Records drawn from a dataset:
▬▬▬▬▬▬
(** The command was refused before, by its settings or by the database. *)
Definition not_executed (w w' : W) : Prop :=
  w' = w \/ exists config e, newDatabase env w config = (w', Some e).

Lemma within_database (action : W -> W * option error) w w' err :
  withDatabase env files getenv Some (fun _ w => action w) w = (w', err) ->
  (err <> None /\ not_executed w w')
  \/ exists config w1 w2,
       LoadConfig files (getenv (bs "JOSHBOT_DATABASE_URL")) (getenv (bs "JOSHBOT_DATABASE_PASSWORD_FILE")) = Ok config
       /\ newDatabase env w config = (w1, None) /\ action w1 = (w2, err) /\ w' = database_Close env w2.
Proof.
  unfold withDatabase, openDatabase. destruct (LoadConfig _ _ _) as [config|e]; [|intros [= <- <-]; left; split; [done|by left]].
  destruct (newDatabase env w config) as [w1 [e|]] eqn:Hn; [intros [= <- <-]; left; split; [done|]; right; by exists config, e|].
  destruct (action w1) as [w2 err2] eqn:Ha. intros [= <- <-]. right. by exists config, w1, w2.
Qed.

Lemma within_statement op (f : Database -> Z -> Database * option error) w w' err :
  (forall d now, store_effect op d now = Some (f d now)) ->
  withDatabase env files getenv Some (fun _ w => on_database (fun d => f d (clock w)) w) w = (w', err) ->
  (err <> None /\ not_executed w w') \/ executed op w w' err.
Proof.
  intros Hf Hrun. apply (within_database (fun w => on_database (fun d => f d (clock w)) w)) in Hrun
    as [Hrun|(config & w1 & w2 & Hc & Hn & Ha & ->)]; [by left|]. right. unfold on_database in Ha.
  destruct (f (database_of w1) (clock w1)) as [d err'] eqn:Hd. injection Ha as <- <-. exists config, w1, d. split_and!; try done.
  by rewrite Hf, Hd.
Qed.
Lemma unwrapped (r : Database * option error) : (let '(d, err) := r in (d, wrap <$> err)) = r.
Proof. by destruct r as [d [e|]]. Qed.

Lemma seed_store_valid : newDiscoveryStoreWithConfig (mkAutomatic false 0 0 []) = None.
Proof. done. Qed.

Variables (run_worker : call W unit (option error)) (run_discover : call W bool (option error)).
Variables (run_report run_control run_export_registry run_publish_registry : call W unit (option error)).
Variables (run_export : call W bytes (option error)) (run_publish : call W bytes (res error Result)).
Variable run_conformance : call W bytes (res error bytes).

Abbreviation operations := (runtime_operations run_worker run_discover run_report run_control run_export_registry
  run_publish_registry run_export run_publish run_conformance).

Lemma perform_executes op w w' r : (forall d now, store_effect op d now <> None) -> perform operations op w = Some (w', r) ->
  match r with
  | Ok _ => executed op w w' None
  | Err e => not_executed w w' \/ executed op w w' (Some e)
  end.
Proof.
  intros Heff.
  assert (Hsilent : forall printed run, (forall err, run = (w', err) -> (err <> None /\ not_executed w w') \/ executed op w w' err) ->
    silent printed run = (w', r) -> match r with Ok _ => executed op w w' None | Err e => not_executed w w' \/ executed op w w' (Some e) end).
  { intros printed [w0 [e|]] Hrun; intros [= -> <-]; (destruct (Hrun _ eq_refl) as [[Hne Hn]|Hx]; [by try left|]); [by right|done]. }
  destruct op; try (by destruct (Heff (database_of w) 0)); cbn [perform runtime_operations seed_operations source_operations fmap option_fmap
    option_map schedule addCrawlSeed removeCrawlSeed setCrawlBlocked]; intros Hrun%(inj Some); revert Hrun; apply Hsilent; intros err.
  - unfold runtime_schedule. destruct (loadQueueConfig getenv) as [config|e] eqn:Hc; [|intros [= <- <-]; left; split; [done|by left]].
    rewrite (loadQueueConfig_valid _ _ Hc). cbn [negb]. by apply (within_statement (OpSchedule source) (fun d now => Queue.Schedule d source epoch now)).
  - unfold runtime_addCrawlSeed, withCrawlSeedStore. rewrite seed_store_valid.
    apply (within_statement _ (fun d _ => let '(d, err) := AddCrawlSeed d source in (d, wrap <$> err))). intros d now. by rewrite unwrapped.
  - unfold runtime_removeCrawlSeed, withCrawlSeedStore. rewrite seed_store_valid.
    apply (within_statement _ (fun d _ => let '(d, err) := RemoveCrawlSeed d source in (d, wrap <$> err))). intros d now. by rewrite unwrapped.
  - unfold runtime_setCrawlBlocked, withCrawlSourceStore. destruct (validExcludedHostSuffixes excluded_hosts) eqn:Hv; cbn [negb].
    2:{ intros [= <- <-]. left. split; [done|by left]. }
    assert (newDiscoveryStoreWithConfig (mkAutomatic false 0 0 excluded_hosts) = None) as -> 
      by (unfold newDiscoveryStoreWithConfig; cbn [automatic_MaxPendingProbes automatic_MaxPromotionsPerRun automatic_ExcludedHostSuffixes]; by rewrite Hv).
    apply (within_statement _ (fun d _ =>
      let '(d, err) := SetCrawlBlocked text_leb (mkAutomatic false 0 0 excluded_hosts) d source blocked in (d, wrap <$> err))).
    intros d now. by rewrite unwrapped.
Qed.

(** The exit code is the truth about the database. For a command that changes
    the stores (scheduling, seeds, crawl blocks), exit code 0 means that its
    statement was executed on the opened database with the result it has
    there and that the connection was closed; any other run exits with 1, and
    then nothing was executed or the statement itself failed. *)
Theorem command_commits args op w w' out : denotes args op -> (forall d now, store_effect op d now <> None) ->
  runWithOperations (Some operations) args w = (w', out) ->
  (exit_code out = exitSuccess /\ executed op w w' None)
  \/ (exit_code out = exitFailure /\ (not_executed w w' \/ exists e, executed op w w' (Some e))).
Proof.
  intros Hd Heff. rewrite (dispatch_denoted _ _ _ _ Hd). unfold performed. destruct (perform operations op w) as [[w1 r]|] eqn:Hp.
  - intros [= -> <-]. apply perform_executes in Hp; [|done]. destruct r as [printed|e]; [by left|]. right. split; [done|].
    destruct Hp as [Hp|Hp]; [by left|right; by exists e].
  - exfalso. by destruct op; try by destruct (Heff (database_of w) 0).
Qed.
End Runtime.

(** ** A session *)

Module Session.
Import Concrete.

#[local] Instance session_urls : NetURL := {|
  url_Parse s :=
    if HasPrefix s (bs "postgres://") then Some (split_path (bs "postgres") (drop 11 s)) else @url_Parse neturl s;
  url_String := @url_String neturl; url_EscapedPath := @url_EscapedPath neturl; url_ResolveReference := @url_ResolveReference neturl |}.
#[local] Instance unicode : Unicode := {| ToLower := map to_lower |}.
#[local] Instance durations : Durations := {| time_ParseDuration s := (fun n => n * Second) <$> ParseInt64 s |}.
#[local] Instance database_urls : DatabaseURLs := {|
  user_has_password _ := false; query_has _ _ := false; pgxpool_ParseConfig s := Some (mkPoolConfig s []) |}.

Definition files (path : bytes) : option stream :=
  if bytes_eqb path (bs "/run/password") then Some (mkStream (bs "secret") None) else None.
Definition getenv (name : bytes) : bytes :=
  if bytes_eqb name (bs "JOSHBOT_DATABASE_URL") then bs "postgres://db"
  else if bytes_eqb name (bs "JOSHBOT_DATABASE_PASSWORD_FILE") then bs "/run/password" else [].

(** The state of the environment is the database. *)
Definition env : service_environment Database := {|
  newDatabase w _ := (w, None); database_Close w := w; net_Listen w _ := (w, None); listener_Close w := w;
  race w _ := (w, None); server_Shutdown w _ := (w, None); server_Close w := w; serve_result w _ := (w, None) |}.
Definition nothing {A} : call Database A (option error) := fun w _ => (w, None).
Definition text_leb : bytes -> bytes -> bool := fun a b => bool_decide (text_le a b).

Definition operations : commandOperations Database :=
  runtime_operations env files getenv nothing nothing id (fun _ d => d) (fun _ => 1000 * Second) text_leb
    nothing nothing nothing nothing nothing nothing nothing (fun w _ => (w, Ok (mkResult true (bs "abc")))) (fun w _ => (w, Ok [])).

Definition run (args : list bytes) (d : Database) : Database * outcome := runWithOperations (Some operations) args d.
Definition source : Origin := mkOrigin (bs "https://example.org") (bs "example.org") 443.
Definition seeded : Database := fst (AddCrawlSeed empty_database source).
▬▬▬▬▬▬
» HOW TO COMPLETE THIS TASK
All that should appear in the response is the run of lines from the first line of the entries through the line containing "as [Hrun|(config &", copied exactly.

» RESULT OF THIS EXERCISE
(** The command was refused before, by its settings or by the database. *)
Definition not_executed (w w' : W) : Prop :=
  w' = w \/ exists config e, newDatabase env w config = (w', Some e).

Lemma within_database (action : W -> W * option error) w w' err :
  withDatabase env files getenv Some (fun _ w => action w) w = (w', err) ->
  (err <> None /\ not_executed w w')
  \/ exists config w1 w2,
       LoadConfig files (getenv (bs "JOSHBOT_DATABASE_URL")) (getenv (bs "JOSHBOT_DATABASE_PASSWORD_FILE")) = Ok config
       /\ newDatabase env w config = (w1, None) /\ action w1 = (w2, err) /\ w' = database_Close env w2.
Proof.
  unfold withDatabase, openDatabase. destruct (LoadConfig _ _ _) as [config|e]; [|intros [= <- <-]; left; split; [done|by left]].
  destruct (newDatabase env w config) as [w1 [e|]] eqn:Hn; [intros [= <- <-]; left; split; [done|]; right; by exists config, e|].
  destruct (action w1) as [w2 err2] eqn:Ha. intros [= <- <-]. right. by exists config, w1, w2.
Qed.

Lemma within_statement op (f : Database -> Z -> Database * option error) w w' err :
  (forall d now, store_effect op d now = Some (f d now)) ->
  withDatabase env files getenv Some (fun _ w => on_database (fun d => f d (clock w)) w) w = (w', err) ->
  (err <> None /\ not_executed w w') \/ executed op w w' err.
Proof.
  intros Hf Hrun. apply (within_database (fun w => on_database (fun d => f d (clock w)) w)) in Hrun
    as [Hrun|(config & w1 & w2 & Hc & Hn & Ha & ->)]; [by left|]. right. unfold on_database in Ha.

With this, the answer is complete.